Publish/Subscribe (Pub/Sub) decouples message producers (publishers) from consumers (subscribers) through a topic abstraction — publishers emit messages to named topics without knowledge of who will receive them. Unlike point-to-point queues, pub/sub delivers each message to all active subscribers (fanout), enabling a single event to trigger multiple independent downstream reactions.
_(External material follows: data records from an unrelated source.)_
(* ===== verification/Broker.v ===== *)
(** * internal/broker/broker.go: the broker of one node, on the file backend

    The topic catalog, the local logs, the leader's view of its followers (high
    watermark and in-sync set), and the reconciliation of a node with the
    committed metadata.  The controller is its local state machine ([Fsm]); what
    proposing a command does to it is the parameter [raft], because the
    consensus library decides: the state is the local one when the bounded wait
    after the proposal ends.  Times are in milliseconds.  A log that is not open
    is its directory on disk, opened by [Recovery.Open]. *)

From Stdlib Require Import Ascii.
From stdpp Require Import sorting.
From S2P Require Import Prelude Strconv Offsets Cluster Record Log Recovery Replication Fsm.

(** ** State *)

Record BrokerConfig := mkBrokerConfig {
  cfg_NumPartitions : Z; cfg_ReplicationFactor : Z; cfg_AutoCreate : bool;
  cfg_RetentionMs : Z; cfg_RetentionBytes : Z; cfg_log : Config }.

Record followerProgress := mkProgress { endOffset : Z; heardAt : Z }.

Record Node := mkNode {
  b_cfg : BrokerConfig;
  b_cluster : Cluster;
  ctrl : option metaState;
  repl : option Manager;
  dirs : gmap string dir;
  catalog : gmap string Z;
  logs : gmap tp Log;
  followers : gmap tp (gmap Z followerProgress);
  leadSince : gmap tp Z }.

Definition replicaLagTimeout : Z := 10000.

Definition me (b : Node) : Z := Self (b_cluster b).
Definition withCtrl (c : option metaState) (b : Node) : Node :=
  mkNode (b_cfg b) (b_cluster b) c (repl b) (dirs b) (catalog b) (logs b) (followers b) (leadSince b).
Definition withRepl (m : option Manager) (b : Node) : Node :=
  mkNode (b_cfg b) (b_cluster b) (ctrl b) m (dirs b) (catalog b) (logs b) (followers b) (leadSince b).
Definition withCatalog (c : gmap string Z) (b : Node) : Node :=
  mkNode (b_cfg b) (b_cluster b) (ctrl b) (repl b) (dirs b) c (logs b) (followers b) (leadSince b).
Definition withLogs (ls : gmap tp Log) (b : Node) : Node :=
  mkNode (b_cfg b) (b_cluster b) (ctrl b) (repl b) (dirs b) (catalog b) ls (followers b) (leadSince b).
Definition withFollowers (f : gmap tp (gmap Z followerProgress)) (b : Node) : Node :=
  mkNode (b_cfg b) (b_cluster b) (ctrl b) (repl b) (dirs b) (catalog b) (logs b) f (leadSince b).
Definition withLeadSince (s : gmap tp Z) (b : Node) : Node :=
  mkNode (b_cfg b) (b_cluster b) (ctrl b) (repl b) (dirs b) (catalog b) (logs b) (followers b) s.
Definition setLog (k : tp) (l : Log) (b : Node) : Node := withLogs (<[k := l]> (logs b)) b.

(** ** Logs and directories *)

(** Below the data directory. *)
Definition partitionDir (topic : string) (p : Z) : string := (topic +:+ "-" +:+ Itoa p)%string.

Definition getLog (topic : string) (p : Z) (b : Node) : option Log := logs b !! (topic, p).

(** [e]: the outcomes of the file calls. *)
Definition openLocked (e : openIO) (topic : string) (p : Z) (b : Node) : go (Node * (Log + error)) :=
  match logs b !! (topic, p) with
  | Some l => Ret (b, inl l)
  | None =>
    r ← Open e (default ∅ (dirs b !! partitionDir topic p)) (cfg_log (b_cfg b));
    match r with
    | inr er => Ret (b, inr er)
    | inl l => Ret (setLog (topic, p) l b, inl l)
    end
  end.
(* ===== verification/Handlers.v ===== *)
(** * internal/server/handlers.go: one request against the broker

    [Dispatch] decodes a request, runs it against the node ([Broker]), the
    consumer groups ([Coordinator]) and the committed offsets ([Offsets]), and
    encodes the answer.  What a request depends on besides that state is its
    [Env]: outcomes of file calls by position in the request, the clock, map
    iteration orders, and, for the requests that wait (acks=all, long polls,
    SyncGroup), what each wake-up observes.  [Panic] is a panic of the handler,
    which nothing recovers; [Spin] means that the observations given to a waiting
    request end before the request does.  Times are in milliseconds. *)

From S2P Require Import Prelude Kbytes Record Segment Log Recovery Protocol Replication Cluster Fsm Coordinator Offsets Broker.
Open Scope wr_scope.

(** ** State and environment *)

Record Handler := mkHandler {
  broker : Node; coord : gmap string group; store : OffsetStore; reqCount : list Z }.

Definition withBroker (b : Node) (h : Handler) : Handler := mkHandler b (coord h) (store h) (reqCount h).
Definition withCoord (c : gmap string group) (h : Handler) : Handler := mkHandler (broker h) c (store h) (reqCount h).
Definition withStore (s : OffsetStore) (h : Handler) : Handler := mkHandler (broker h) (coord h) s (reqCount h).
Lemma probe_frame body rest : zlen body < 2 ^ 31 -> 0 <= zlen body ->
  probe_readFrame (frame (be_put 4 1 ++ body) ++ rest) = inl (be_put 4 1 ++ body).
Proof.
  intros Hb Hp. unfold probe_readFrame, frame. set (payload := be_put 4 1 ++ body).
  assert (0 <= zlen payload < 2 ^ 32) as Hr by (unfold payload; rewrite zlen_app, zlen_be_put; solve_int).
  destruct (ReadFull_frame (zlen payload) payload rest Hr) as [-> ->]. by rewrite ReadFull_app.
Qed.

(** What a broker's connection writes for some bytes. *)
Definition connReply (env : Env) (h : Handler) (req : list byte) : list byte :=
  match handleConn (fun _ => Dispatch env) (fun _ => WOk) req h with Ret (_, out) => out | _ => [] end.

Definition healthyReply : list byte := Eval vm_compute in writeResponse 1 (apiVersions 0).

Lemma broker_answers_probe env h :
  exists h', handleConn (fun _ => Dispatch env) (fun _ => WOk) (frame probePayload) h = Ret (h', healthyReply) /\ broker h' = broker h /\
    coord h' = coord h /\ store h' = store h.
Proof.
  exists (countRequest 18 h). split; [|unfold countRequest; by destruct (_ && _)].
  assert (frame probePayload = concat (map frame [probePayload]) ++ []) as -> by (cbn [map concat]; by rewrite !app_nil_r).
  unfold handleConn. rewrite handle_serves; [|repeat constructor; vm_compute; done|by left; vm_compute|lia].
  cbn [serveAll]. destruct (DecodeRequestHeader (NewReader probePayload)) as [hdr r] eqn:E. vm_compute in E. injection E as <- <-.
  cbn [mbind go_bind]. unfold Dispatch. cbn [rh_APIKey rh_APIVersion rh_CorrelationID].
  change (18 =? APIApiVersions) with true. cbn iota. cbn [mbind go_bind]. f_equal.
Qed.

(** A read of a frame that was cut. *)
Lemma probe_cut k payload : zlen payload < 2 ^ 32 -> (k < length (frame payload))%nat -> probe_readFrame (take k (frame payload)) = inr ErrEOF.
Proof.
  unfold frame. intros Hsz Hk. rewrite length_app, length_be_put in Hk. unfold probe_readFrame. destruct (decide (k < 4)%nat) as [Hlt|Hge].
  - unfold ReadFull at 1. rewrite (proj2 (Z.ltb_lt _ _)); [done|]. unfold zlen. rewrite length_take. lia.
  - rewrite take_app, take_ge, length_be_put by (rewrite length_be_put; lia). rewrite ReadFull_app by (by rewrite zlen_be_put).
    pose proof (zlen_nonneg payload). rewrite be_get_put, Z.mod_small by (change (256 ^ Z.of_nat 4) with (2 ^ 32); lia).
    unfold ReadFull. rewrite (proj2 (Z.ltb_lt _ _)); [done|]. unfold zlen. rewrite length_take. lia.
Qed.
Managed pub/sub services — Google Cloud Pub/Sub, AWS SNS, Azure Service Bus Topics — handle delivery, durability, and backpressure without infrastructure management.

Key Points

  • Fanout vs queue: in pub/sub, all subscribers receive every message; in queues, messages are distributed across consumers (competing consumers pattern) — choose based on whether each consumer needs every event.
  • Push vs pull delivery: push (Google Cloud Pub/Sub, SNS) delivers to subscriber endpoint via HTTP POST — no polling overhead; pull (Kafka, SQS) requires subscribers to request messages — better backpressure control.
  • Subscription filters: SNS message filtering routes only matching messages to each SQS subscription (e.g., filter by eventType attribute) — avoids sending all events to all consumers and processing unwanted messages.
  • Ordering guarantees: SNS fanout to SQS FIFO queues with MessageGroupId preserves per-group ordering; Google Cloud Pub/Sub ordering keys ensure ordered delivery per key within a region.
  • Durable subscriptions: subscriber must be attached to receive messages; non-durable subscriptions miss messages while disconnected — use durable subscriptions (SQS subscription, Kafka consumer group with retained log) for guaranteed delivery.
  • Competing consumers within a subscription group: multiple instances of the same service subscribe to the same subscription — messages are distributed (competing consumers), providing horizontal scaling within the subscriber.
  • Dead letter handling in pub/sub: Google Cloud Pub/Sub supports per-subscription dead letter topics after maxDeliveryAttempts (default 5); SNS SQS subscription DLQ captures failed deliveries.
  • SNS → SQS fanout pattern: one SNS topic fans out to multiple SQS queues (one per microservice); each service processes messages at its own pace, independently scalable and independently failing.

Real-World Example

Airbnb uses Google Cloud Pub/Sub for their internal event bus — a booking confirmation event fans out to 15+ subscribers (email, push notification, calendar, finance, host dashboard, trust & safety) each consuming from their own pull subscription. AWS itself uses SNS → SQS fanout to notify EC2 Auto Scaling groups, CloudWatch alarms, and Lambda functions from a single CloudFormation change event.